_Your task_.
In the records below, find each line containing the word "with" and copy it.

_Source data_.
(** ** Library functions outside the repository

    [float(str)], [str(float)] and the [json] module belong to Python and
    its standard library, not to the repository.  The program is embedded
    over any implementation of them; [None] stands for the exception they
    raise on malformed input ([ValueError], [json.JSONDecodeError]). *)

(** An entry of the registry, as [create_new_account] writes it. *)
Record account_info : Type := mk_account_info {
  id : Z;
  name : string;
  created : string;
  info_balance : float
}.

(** What [json.loads] returns: a dictionary (the registry) or some other
    JSON value (a list, a number, a string, ...). *)
Inductive jdoc : Type :=
| JDict (accounts : gmap string account_info)
| JOther.

Class PyBuiltins : Type := {
  float_of_str : string -> option float;
  float_repr : float -> string;
  json_loads : string -> option jdoc;
  json_dumps : gmap string account_info -> string
}.

(** ** The file system and the clock *)

Record datetime : Type := mk_datetime {
  year : Z; month : Z; day : Z; hour : Z; minute : Z; second : Z
}.

Definition pad2 (n : Z) : string :=
  if n <? 10 then "0" +:+ pretty n else pretty n.

Definition pad4 (n : Z) : string :=
  if n <? 10 then "000" +:+ pretty n
  else if n <? 100 then "00" +:+ pretty n
  else if n <? 1000 then "0" +:+ pretty n
  else pretty n.

(** [d.strftime('%Y%m%d_%H%M%S')] *)
Definition strftime_compact (d : datetime) : string :=
  pad4 (year d) +:+ pad2 (month d) +:+ pad2 (day d) +:+ "_"
  +:+ pad2 (hour d) +:+ pad2 (minute d) +:+ pad2 (second d).

(** [d.strftime("%Y-%m-%d %H:%M:%S")] *)
Definition strftime_iso (d : datetime) : string :=
  pad4 (year d) +:+ "-" +:+ pad2 (month d) +:+ "-" +:+ pad2 (day d) +:+ " "
  +:+ pad2 (hour d) +:+ ":" +:+ pad2 (minute d) +:+ ":" +:+ pad2 (second d).

(** The part of the outside world the code touches: the files with their
    text, the paths that cannot be opened for reading, the paths that
    cannot be opened for writing (or renamed onto), and the clock. *)
Record world : Type := mk_world {
  files : gmap string string;
  unreadable : gset string;
  unwritable : gset string;
  now : datetime
}.

Definition set_files (f : gmap string string -> gmap string string)
    (w : world) : world :=
  {| files := f (files w); unreadable := unreadable w;
     unwritable := unwritable w; now := now w |}.

(** Code that reads and writes the world and may raise.  A raised
    exception keeps the effects that happened before it. *)
Definition IO (A : Type) : Type := world -> result A * world.

Definition ret {A} (a : A) : IO A := fun w => (Ok a, w).

Definition raise {A} (e : exn) : IO A := fun w => (Raise e, w).

Definition bind {A B} (m : IO A) (k : A -> IO B) : IO B :=
  fun w =>
    match m w with
    | (Ok a, w') => k a w'
    | (Raise e, w') => (Raise e, w')
    end.

(** [try: m  except Exception as e: h e] *)
Definition try_except {A} (m : IO A) (h : exn -> IO A) : IO A :=
  fun w =>
    match m w with
    | (Ok a, w') => (Ok a, w')
    | (Raise e, w') => h e w'
    end.

Definition lift {A} (r : result A) : IO A := fun w => (r, w).

Notation "x <- m ;; k" := (bind m (fun x => k))
  (at level 100, m at next level, right associativity).
Notation "m ;;; k" := (bind m (fun _ => k))
  (at level 100, right associativity).

Definition os_path_exists (p : string) : IO bool :=
  fun w => (Ok (bool_decide (is_Some (files w !! p))), w).

(** [open(p, 'r')] and the text of the file as it is stored.  A read in
    text mode hands this text over with the line ends translated, which
    is [universal_newlines] below.  [load_json_file] and
    [load_balance_from_file] strip the text and hand it to [json.loads]
    and to [float()], which take one line end for the other; where the
    text read is kept as text, in [copy_backup] and in [readlines], the
    translation is applied to it. *)
Definition read_text (p : string) : IO string :=
  fun w =>
    match files w !! p with
    | None => (Raise (FileNotFoundError p), w)
    | Some c =>
        if bool_decide (p ∈ unreadable w) then (Raise (PermissionError p), w)
        else (Ok c, w)
    end.

(** What a file opened for reading in text mode hands over: each of the
    line ends [\r\n] and [\r] comes as [\n]. *)
Fixpoint universal_newlines (s : string) : string :=
  match s with
  | EmptyString => EmptyString
  | String c r =>
      if Ascii.eqb c "013" then
        String "010"
          match r with
          | String d r' =>
              if Ascii.eqb d "010" then universal_newlines r'
              else universal_newlines r
          | EmptyString => EmptyString
          end
      else String c (universal_newlines r)
  end.

(** [with open(p, 'w') as f: f.write(c)] *)
Definition write_text (p c : string) : IO unit :=
  fun w =>
    if bool_decide (p ∈ unwritable w) then (Raise (PermissionError p), w)
    else (Ok tt, set_files (insert p c) w).

(** [os.rename(src, dst)] *)
Definition os_rename (src dst : string) : IO unit :=
  fun w =>
    match files w !! src with
    | None => (Raise (FileNotFoundError src), w)
    | Some c =>
        if bool_decide (dst ∈ unwritable w) then (Raise (PermissionError dst), w)
        else (Ok tt, set_files (fun fs => <[dst:=c]> (delete src fs)) w)
    end.

Definition datetime_now : IO datetime := fun w => (Ok (now w), w).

_Result for this exercise_.
(** The part of the outside world the code touches: the files with their
    match m w with
    match m w with
    text mode hands this text over with the line ends translated, which
    match files w !! p with
  match s with
          match r with
(** [with open(p, 'w') as f: f.write(c)] *)
    match files w !! src with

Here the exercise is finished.